(* ===== verification/Substring.v ===== *)
(** Text operations of Rust's standard library that several components use:
    ASCII case, searching, replacing and splitting, over the bytes of a string. *)
From Stdlib Require Import Ascii.
From S2P Require Import Prelude Text.

(** ** Case and order *)
Fixpoint map_string (f : ascii -> ascii) (s : string) : string :=
  match s with EmptyString => EmptyString | String c s' => String (f c) (map_string f s') end.

(** [str::to_ascii_lowercase]. *)
Definition ascii_lower (c : ascii) : ascii :=
  let n := nat_of_ascii c in
  if (65 <=? n)%nat && (n <=? 90)%nat then ascii_of_nat (n + 32) else c.
Definition to_ascii_lowercase : string -> string := map_string ascii_lower.

(** [s.replace('\\', "/")]. *)
Definition forward_slashes : string -> string :=
  map_string (fun c => if bool_decide (nat_of_ascii c = 92) then ascii_of_nat 47 else c).

(** Sorted without duplicates ([sort], [dedup]). *)
Definition sorted_dedup (l : list string) : list string :=
  dedup_by string_eqb (sort_by string_leb l).

(** ** Searching *)
Definition starts_with (pat l : bytes) : bool := bool_decide (is_Some (strip_prefix pat l)).

(** [str::contains]. *)
Fixpoint contains (pat l : bytes) : bool :=
  starts_with pat l || match l with [] => false | _ :: l' => contains pat l' end.

(** [str::replace] for a pattern that is not empty: the occurrences are found
    from left to right and do not overlap; [skip] bytes of a found one are
    still to be dropped. *)
Fixpoint replace_from (pat by_ : bytes) (skip : nat) (l : bytes) : bytes :=
  match l with
  | [] => []
  | c :: l' =>
      match skip with
      | S k => replace_from pat by_ k l'
      | O => if starts_with pat l then by_ ++ replace_from pat by_ (length pat - 1) l'
             else c :: replace_from pat by_ 0 l'
      end
  end.
Definition replace (pat by_ l : bytes) : bytes := replace_from pat by_ 0 l.

(** [str::split(char)]: always at least one piece. *)
Fixpoint split_on (sep : ascii) (l : bytes) : list bytes :=
  match l with
  | [] => [[]]
  | c :: l' =>
      if decide (c = sep) then [] :: split_on sep l'
      else match split_on sep l' with
           | [] => [[c]]
           | piece :: pieces => (c :: piece) :: pieces
           end
  end.

(** [str::split_whitespace], for the white space of ASCII and Unicode. *)
Fixpoint split_whitespace_from (fuel : nat) (word : bytes) (l : bytes) : list string :=
  let closed := if bool_decide (word = []) then [] else [of_bytes word] in
  match fuel with
  | O => closed
  | S fuel' =>
      match strip_one white_space l with
      | Some rest => closed ++ split_whitespace_from fuel' [] rest
      | None => match l with
                | [] => closed
                | c :: l' => split_whitespace_from fuel' (word ++ [c]) l'
                end
      end
  end.
Definition split_whitespace (s : string) : list string :=
  split_whitespace_from (String.length s) [] (to_bytes s).

(** *** Occurrences *)
Definition occurs (pat l : bytes) : Prop := exists a b, l = a ++ pat ++ b.

Lemma starts_with_iff pat l : starts_with pat l = true <-> exists b, l = pat ++ b.
Proof.
  unfold starts_with. rewrite bool_decide_eq_true. split.
  - intros [b H]. exists b. by apply strip_prefix_app.
  - intros [b H]. exists b. by apply strip_prefix_app.
Qed.

Lemma contains_iff pat l : contains pat l = true <-> occurs pat l.
Proof.
  induction l as [|c l IH]; simpl; rewrite orb_true_iff, starts_with_iff.
  - split; [intros [[b E]|?]; [by exists [], b|done]|].
    intros (a & b & E). left. destruct a; [by exists b|done].
  - rewrite IH. split.
    + intros [[b ->]|(a & b & ->)]; [by exists [], b|by exists (c :: a), b].
    + intros ([|c' a] & b & E); [left; by exists b|right].
      injection E as -> ->. by exists a, b.
Qed.

Lemma occurs_app_l pat a b : occurs pat a -> occurs pat (a ++ b).
Proof. intros (x & y & ->). exists x, (y ++ b). by rewrite <- !app_assoc. Qed.
Lemma occurs_app_r pat a b : occurs pat b -> occurs pat (a ++ b).
Proof. intros (x & y & ->). exists (a ++ x), y. by rewrite <- !app_assoc. Qed.

(** A pattern without [c] does not reach over a [c]. *)
Lemma occurs_separated c pat a b :
  c ∉ pat -> occurs pat (a ++ c :: b) -> occurs pat a \/ occurs pat b.
Proof.
  intros Hc (x & y & E). apply app_eq_app in E as (l & [[-> E]|[-> E]]).
  - (* the occurrence starts in [a] *)
    apply app_eq_app in E as (m & [[-> E]|[-> E]]).
    + destruct m as [|c' m]; [left; exists x, []; by rewrite !app_nil_r|].
      injection E as -> E. exfalso. apply Hc. set_solver.
    + left. by exists x, m.
  - destruct l as [|c' l].
    + destruct pat as [|c' pat]; [right; by exists [], b|].
      injection E as -> E. exfalso. apply Hc. set_solver.
    + injection E as -> ->. right. by exists l, y.
Qed.

(** *** Replacement, from the first occurrence on *)
Section Replace.
Context (pat by_ : bytes) (Hpat : pat <> []).

Lemma replace_from_skip k l : replace_from pat by_ k l = replace_from pat by_ 0 (drop k l).
Proof.
  revert l. induction k as [|k IH]; intros [|c l]; simpl; [done..|apply IH].
Qed.

Lemma replace_cons c l :
  starts_with pat (c :: l) = false -> replace pat by_ (c :: l) = c :: replace pat by_ l.
Proof. unfold replace. cbn [replace_from]. by intros ->. Qed.

Lemma replace_hit c l :
  starts_with pat (c :: l) = true ->
  replace pat by_ (c :: l) = by_ ++ replace pat by_ (drop (length pat) (c :: l)).
Proof.
  unfold replace. cbn [replace_from]. intros ->. f_equal. rewrite replace_from_skip. f_equal.
  assert (length pat = S (length pat - 1)) as -> by (destruct pat; simpl; [done|lia]).
  simpl. by rewrite Nat.sub_0_r.
Qed.

Lemma replace_found l : replace pat by_ (pat ++ l) = by_ ++ replace pat by_ l.
Proof.
  assert (starts_with pat (pat ++ l) = true) as H by (apply starts_with_iff; by exists l).
  destruct (pat ++ l) as [|c l'] eqn:E; [by destruct pat|].
  rewrite replace_hit by done. by rewrite <- E, drop_app_length.
Qed.

(** The text before the first occurrence is kept. *)
Lemma replace_first l :
  (~ occurs pat l /\ replace pat by_ l = l) \/
  exists a b, l = a ++ pat ++ b /\ ~ occurs pat a /\ length b < length l /\
    replace pat by_ l = a ++ by_ ++ replace pat by_ b.
Proof.
  assert (0 < length pat) as Hlen by (destruct pat; simpl; [done|lia]).
  induction l as [|c l IH].
  - left. split; [|done]. intros (a & b & E). destruct a, pat; done.
  - destruct (starts_with pat (c :: l)) eqn:Hs.
    + apply starts_with_iff in Hs as [b E]. right. exists [], b. rewrite E. split; [done|].
      split; [|split; [rewrite length_app; lia|apply replace_found]].
      intros (x & y & E'). destruct x, pat; done.
    + assert (forall b, c :: l <> pat ++ b) as Hn.
      { intros b E. assert (starts_with pat (c :: l) = true) by (apply starts_with_iff; eauto). congruence. }
      destruct IH as [[Ho Er]|(a & b & -> & Ho & Hl & Er)].
      * left. split; [|by rewrite replace_cons, Er].
        intros ([|c' a] & b & E); [by apply (Hn b)|]. injection E as -> E. apply Ho. by exists a, b.
      * right. exists (c :: a), b. split; [done|]. split; [|split; [simpl; lia|by rewrite replace_cons, Er]].
        intros ([|c' x] & y & E).
        -- apply (Hn (y ++ pat ++ b)). change (c :: a ++ pat ++ b) with ((c :: a) ++ pat ++ b).
           rewrite E. simpl. by rewrite <- app_assoc.
        -- injection E as -> E. apply Ho. by exists x, y.
Qed.

Lemma replace_absent l : ~ occurs pat l -> replace pat by_ l = l.
Proof.
  intros Hn. destruct (replace_first l) as [[_ ?]|(a & b & E & _)]; [done|].
  destruct Hn. by exists a, b.
Qed.
End Replace.

(** A replacement of the form [c .. c'] separates what surrounds it: a pattern
    without [c] and [c'] that is not inside the replacement occurs in the
    result only where it occurred before. *)
Section Marked.
Context (c c' : ascii) (inner : bytes).
Let mark := c :: inner ++ [c'].

Lemma occurs_marked pat a b :
  c ∉ pat -> c' ∉ pat -> ~ occurs pat inner ->
  occurs pat (a ++ mark ++ b) -> occurs pat a \/ occurs pat b.
Proof.
  intros Hc Hc' Hi H. unfold mark in H. simpl in H. rewrite <- app_assoc in H.
  apply occurs_separated in H as [?|H]; [by left| |done].
  apply occurs_separated in H as [?|?]; [done|by right|done].
Qed.

Lemma replace_occurs pat pat' l :
  pat' <> [] -> c ∉ pat -> c' ∉ pat -> ~ occurs pat inner ->
  occurs pat (replace pat' mark l) -> occurs pat l.
Proof.
  intros Hne Hc Hc' Hi. remember (length l) as n eqn:En. revert l En.
  induction n as [n IH] using lt_wf_ind. intros l -> H.
  destruct (replace_first pat' mark Hne l) as [[_ E]|(a & b & El & _ & Hl & E)]; rewrite E in H; [done|].
  rewrite El. apply occurs_marked in H as [?|H]; [by apply occurs_app_l| |done..].
  apply occurs_app_r, occurs_app_r. by eapply IH.
Qed.

(** The replaced pattern itself is gone. *)
Lemma replace_gone pat l :
  pat <> [] -> c ∉ pat -> c' ∉ pat -> ~ occurs pat inner -> ~ occurs pat (replace pat mark l).
Proof.
  intros Hne Hc Hc' Hi. remember (length l) as n eqn:En. revert l En.
  induction n as [n IH] using lt_wf_ind. intros l -> H.
  destruct (replace_first pat mark Hne l) as [[? E]|(a & b & El & Ha & Hl & E)]; rewrite E in H; [done|].
  apply occurs_marked in H as [?|H]; [done| |done..]. by eapply IH.
Qed.
End Marked.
□ □ □ □ □ □ □
• _What you should do_: Each line in the records above with "induction" must be returned.

• _Response box_:
  induction l as [|c l IH]; simpl; rewrite orb_true_iff, starts_with_iff.
  revert l. induction k as [|k IH]; intros [|c l]; simpl; [done..|apply IH].
  induction l as [|c l IH].
  induction n as [n IH] using lt_wf_ind. intros l -> H.
  induction n as [n IH] using lt_wf_ind. intros l -> H.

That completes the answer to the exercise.